Gold is the biggest contributor to the import bill after crude oil and is easier to tame than energy supplies.
Mayaram further said that the government will effect consequential changes in the additional customs duty and excise duty on gold dore bars, gold ores and refined gold.”The duties will be reviewed after sometime if there is a moderation in the quantity of gold that is imported into the country,” he said.
Gold was trading at Rs 30,935 per 10 grams today.The move to link Gold ETF with deposit schemes will help
increase physical availability of gold in the market, as a part of the gold lying in stock will be brought into circulation meeting the demand of gems and jewellery trade.
“Consequently, there will be a moderation in the quantity of gold that is imported into the country,” Mayaram said. He said the minimum quantity of gold that may be deposited into the Gold deposit scheme would be reduced and the minimum tenure would be brought down to six months, from the present three years.
Market regulator Sebi and the Reserve Bank will come out with notifications on Gold ETF and gold deposit schemes in two to three weeks.Gold ETF is provided by Mutual Funds (MF), in which the units are backed by physical gold held by the MFs. Gold deposit schemes are offered by a number of banks, in which gold deposited by client is lent by the banks to the gems and jewellery trade.
The announcement, which follows concerns expressed by Finance Minister P Chidambaram over rising imports of gold, comes nearly a month before the Union Budget on February 28.Traditionally, India has been the world’s largest consumer and importer of gold.
Outflow of the foreign exchange on gold imports is impacting country’s CAD, which has widened to $38.7 billion or 4.6 percent of the GDP in the first half of the current fiscal.
Finance Minister P Chidambaram had earlier said he said he was considering reining in imports of gold, used as an investment tool but which mean a drain on foreign currency reserves.

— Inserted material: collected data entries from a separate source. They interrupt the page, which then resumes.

(* ===== verification/JsonText.v ===== *)
(** * JSON text: bytes, UTF-8, escapes and number literals ([src/rezzy-json/src/lib.rs])

    The lexical layer below the parser, the writers and the tokenizer.  A [u8]
    is an [ascii], a byte slice a list of them, and a [str] a [string] whose bytes
    are valid UTF-8.  [Number::parse] renders floats with the [ryu] crate,
    which is a parameter here with its documented behaviour as the class
    [RyuFormat]. *)
From stdpp Require Import prelude strings.
From Stdlib Require String.
From Stdlib Require Import Ascii.
From S2P Require Import Prelude Json.

Local Open Scope N_scope.

Abbreviation bytes := (list ascii).

Definition code (b : ascii) : N := N_of_ascii b.
Definition as_bytes (s : string) : bytes := String.list_ascii_of_string s.
Definition of_bytes (b : bytes) : string := String.string_of_list_ascii b.

Infix "=b" := Ascii.eqb (at level 70, no associativity) : rezzy_scope.

(** [lo..=hi] on a byte. *)
Definition between (lo hi : N) (b : ascii) : bool := (lo <=? code b) && (code b <=? hi).

(** ** Byte classes of [u8] and [char] *)

(** [u8::is_ascii_whitespace]: space, tab, line feed, form feed, carriage return. *)
Definition is_ascii_whitespace (b : ascii) : bool :=
  (b =b " ") || (b =b "009") || (b =b "010") || (b =b "012") || (b =b "013").
Definition is_ascii_digit (b : ascii) : bool := between 48 57 b.

(** [char::to_digit(16)]. *)
Definition to_digit_16 (b : ascii) : option N :=
  if between 48 57 b then Some (code b - 48)
  else if between 97 102 b then Some (code b - 87)
  else if between 65 70 b then Some (code b - 55)
  else None.
Definition is_ascii_hexdigit (b : ascii) : bool :=
  match to_digit_16 b with Some _ => true | None => false end.

(** ** UTF-8: [core::str::from_utf8] and [String::push] *)

Definition continuation : ascii → bool := between 128 191.

(** The bytes allowed after the first byte of a three- or four-byte sequence. *)
Definition second_of_three (b0 b1 : ascii) : bool :=
  if code b0 =? 224 then between 160 191 b1
  else if code b0 =? 237 then between 128 159 b1
  else between 128 191 b1.
Definition second_of_four (b0 b1 : ascii) : bool :=
  if code b0 =? 240 then between 144 191 b1
  else if code b0 =? 244 then between 128 143 b1
  else between 128 191 b1.

Fixpoint utf8_valid (b : bytes) : bool :=
  match b with
  | [] => true
  | b0 :: r0 =>
      if code b0 <? 128 then utf8_valid r0
      else if between 194 223 b0 then
        match r0 with b1 :: r => continuation b1 && utf8_valid r | _ => false end
      else if between 224 239 b0 then
        match r0 with
        | b1 :: b2 :: r => second_of_three b0 b1 && continuation b2 && utf8_valid r
        | _ => false
        end
      else if between 240 244 b0 then
        match r0 with
        | b1 :: b2 :: b3 :: r =>
            second_of_four b0 b1 && continuation b2 && continuation b3 && utf8_valid r
        | _ => false
        end
      else false
  end.

Definition from_utf8 (b : bytes) : option string :=
  if utf8_valid b then Some (of_bytes b) else None.

(** [char::from_u32]: a Unicode scalar value. *)
Definition from_u32 (n : N) : option N :=
  if (n <? 55296) || ((57344 <=? n) && (n <=? 1114111)) then Some n else None.

Definition tail_byte (n : N) : ascii := ascii_of_N (128 + n mod 64).

(** [String::push] appends the UTF-8 encoding of a [char]. *)
Definition encode_utf8 (c : N) : bytes :=
  if c <? 128 then [ascii_of_N c]
  else if c <? 2048 then [ascii_of_N (192 + c / 64); tail_byte c]
  else if c <? 65536 then [ascii_of_N (224 + c / 4096); tail_byte (c / 64); tail_byte c]
  else [ascii_of_N (240 + c / 262144); tail_byte (c / 4096); tail_byte (c / 64); tail_byte c].

(** ** Escapes *)

Definition simple_escape (escape : ascii) : option N :=
  if escape =b "034" then Some 34
  else if escape =b "\" then Some 92
  else if escape =b "/" then Some 47
  else if escape =b "b" then Some 8
  else if escape =b "f" then Some 12
  else if escape =b "n" then Some 10
  else if escape =b "r" then Some 13
  else if escape =b "t" then Some 9
  else None.

Definition HEX : bytes := as_bytes "0123456789abcdef".
Definition hex_char (n : N) : ascii := default "0"%char (HEX !! N.to_nat n).

Definition push_escape (b : ascii) : bytes :=
  if b =b "034" then ["\"; "034"]%char
  else if b =b "\" then ["\"; "\"]%char
  else if code b =? 8 then ["\"; "b"]%char
  else if code b =? 12 then ["\"; "f"]%char
  else if code b =? 10 then ["\"; "n"]%char
  else if code b =? 13 then ["\"; "r"]%char
  else if code b =? 9 then ["\"; "t"]%char
  else ["\"; "u"; "0"; "0"; hex_char (N.shiftr (code b) 4); hex_char (N.land (code b) 15)]%char.

(** ** Decimal text of integers: [to_string] *)

Fixpoint dec_loop (fuel : nat) (n : N) (acc : bytes) : bytes :=
  match fuel with
  | O => acc
  | S fuel =>
      let acc := ascii_of_N (48 + n mod 10) :: acc in
      if n / 10 =? 0 then acc else dec_loop fuel (n / 10) acc
  end.
Definition dec (n : N) : bytes := dec_loop (S (N.size_nat n)) n [].
Definition int_to_string (z : Z) : string :=
  of_bytes (if (z <? 0)%Z then "-"%char :: dec (Z.to_N (- z)) else dec (Z.to_N z)).

(** ** Canonical integers *)

Definition MAX_SAFE_INTEGER : Z := 2 ^ 53 - 1.
Definition MIN_SAFE_INTEGER : Z := - (2 ^ 53 - 1).

Definition is_float_byte (b : ascii) : bool := (b =b ".") || (b =b "e") || (b =b "E").

Definition is_canonical_integer_str (value : string) : bool :=
  let digits := match as_bytes value with
                | c :: r => if c =b "-" then r else as_bytes value
                | [] => []
                end in
  if match digits with [] => true | c :: _ => negb (of_bytes digits ==s "0") && (c =b "0") end
     || (value ==s "-0") || existsb is_float_byte (as_bytes value) then false
  else
    match parse_i64 value with
    | Some number => ((MIN_SAFE_INTEGER <=? number) && (number <=? MAX_SAFE_INTEGER))%Z
    | None => false
    end
    || match parse_u64 value with
       | Some number => (number <=? MAX_SAFE_INTEGER)%Z
       | None => false
       end.

(** ** The number grammar *)

(** The length of the longest prefix of bytes that satisfy [p]: a
    [while p(input[pos]) { pos += 1 }] loop advances [pos] by it. *)
Fixpoint count_while (p : ascii → bool) (b : bytes) : nat :=
  match b with
  | c :: r => if p c then S (count_while p r) else O
  | [] => O
  end.

(** [b.get(i) == Some(&c)]. *)
Definition byte_is (b : bytes) (i : nat) (p : ascii → bool) : bool :=
  match b !! i with Some x => p x | None => false end.

Section valid_number.
Context (b : bytes).
Local Open Scope nat_scope.

Definition digits_end (i : nat) : nat := i + count_while is_ascii_digit (drop i b).

Definition valid_exponent (i : nat) : bool :=
  if byte_is b i (λ c, (c =b "e") || (c =b "E")) then
    let i := i + 1 in
    let i := if byte_is b i (λ c, (c =b "+") || (c =b "-")) then i + 1 else i in
    if digits_end i =? i then false else digits_end i =? length b
  else i =? length b.

Definition valid_fraction (i : nat) : bool :=
  if byte_is b i (Ascii.eqb ".") then
    let i := i + 1 in
    if digits_end i =? i then false else valid_exponent (digits_end i)
  else valid_exponent i.

Definition valid_number : bool :=
  let i := if byte_is b 0 (Ascii.eqb "-") then 1 else 0 in
  if byte_is b i (Ascii.eqb "0") then valid_fraction (i + 1)
  else if byte_is b i (between 49 57) then valid_fraction (digits_end (i + 1))
  else false.
End valid_number.

(** ** [f64] and [Number::parse] *)

(** A double: [(-1)^neg * m * 2^e], or an infinity. *)
Inductive f64 : Type :=
| Finite (neg : bool) (m e : Z)
| Infinite (neg : bool).

Definition is_finite (x : f64) : bool :=
  match x with Finite _ _ _ => true | Infinite _ => false end.

(** The unique representation of a finite double. *)
Definition f64_canonical (m e : Z) : Prop :=
  (0 ≤ m < 2 ^ 53 ∧ -1074 ≤ e ≤ 971 ∧ (2 ^ 52 ≤ m ∨ e = -1074))%Z.

(** [⌊log2 (num / den)⌋] for positive arguments. *)
Definition log2_ratio (num den : Z) : Z :=
  let k := (Z.log2 num - Z.log2 den)%Z in
  if (if (0 <=? k)%Z then (den * 2 ^ k <=? num)%Z else (den <=? num * 2 ^ (- k))%Z)
  then k else (k - 1)%Z.

(** The double nearest to the positive rational [num / den], ties to even. *)
Definition f64_nearest (neg : bool) (num den : Z) : f64 :=
  let k := Z.max (log2_ratio num den - 52) (-1074) in
  let m := if (k <=? 0)%Z then round_half_even (num * 2 ^ (- k)) den
           else round_half_even num (den * 2 ^ k) in
  let '(m, k) := if (m =? 2 ^ 53)%Z then (2 ^ 52, k + 1)%Z else (m, k) in
  if (971 <? k)%Z then Infinite neg else Finite neg m k.

(** [str::parse::<f64>] on a decimal literal.  The two guards settle literals
    whose exponent puts them out of range without computing the power. *)
Definition parse_f64 (s : string) : option f64 :=
  match parse_decimal s with
  | None => None
  | Some (neg, m, e) =>
      Some (if (m =? 0)%Z then Finite neg 0 (-1074)
            else if (400 <? e)%Z then Infinite neg
            else if (Z.log2 m + 1 + 3 * e <? -1075)%Z then Finite neg 0 (-1074)
            else if (0 <=? e)%Z then f64_nearest neg (m * 10 ^ e) 1
            else f64_nearest neg m (10 ^ (- e)))
  end.

(** Splits at the first byte that satisfies [p]: [str::find]. *)
Fixpoint find_byte (p : ascii → bool) (b : bytes) : option (bytes * bytes) :=
  match b with
  | [] => None
  | c :: r =>
      if p c then Some ([], r)
      else match find_byte p r with Some (h, t) => Some (c :: h, t) | None => None end
  end.

Definition normalize_exponent (formatted : string) : string :=
  match find_byte (Ascii.eqb "e") (as_bytes formatted) with
  | Some (head, rest) =>
      if byte_is rest 0 (Ascii.eqb "-") then formatted
      else of_bytes (head ++ "e"%char :: "+"%char :: rest)
  | None => formatted
  end.

Section number.
(** [ryu::Buffer::format_finite]. *)
Context (format_finite : f64 → string).

Definition Number_parse (source : string) : string :=
  if source ==s "-0" then "-0.0"
  else if negb (existsb is_float_byte (as_bytes source)) then source
  else
    match parse_f64 source with
    | Some value => if is_finite value then normalize_exponent (format_finite value) else source
    | None => source
    end.
End number.

(** What [ryu] documents: the text is a JSON number literal with a point or an
    exponent and no plus sign, it reads back as the same double, and negative
    zero is ["-0.0"]. *)
Class RyuFormat (format_finite : f64 → string) : Prop := {
  ryu_number neg m e : f64_canonical m e →
    valid_number (as_bytes (format_finite (Finite neg m e))) = true;
  ryu_float neg m e : f64_canonical m e →
    existsb is_float_byte (as_bytes (format_finite (Finite neg m e))) = true;
  ryu_lower neg m e : f64_canonical m e →
    existsb (λ c, (c =b "+") || (c =b "E")) (as_bytes (format_finite (Finite neg m e))) = false;
  ryu_parse neg m e : f64_canonical m e →
    parse_f64 (format_finite (Finite neg m e)) = Some (Finite neg m e);
  ryu_neg_zero : format_finite (Finite true 0 (-1074)) = "-0.0"%string
}.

The government had doubled the import duty on gold to 4 percent in March last year.
Recently, the Reserve Bank of India executive Director Deepak Mohanty urged investors to shift from physical gold as a hedge against rising prices to financial products like inflation-linked bonds.
India’s gold imports rose 9 percent to 223.1 tonnes in the September quarter, after a 56 percent fall in the June quarter to 131 tonnes. Analysts predict a recovery in the December quarter due to peak festival- and wedding-season buying.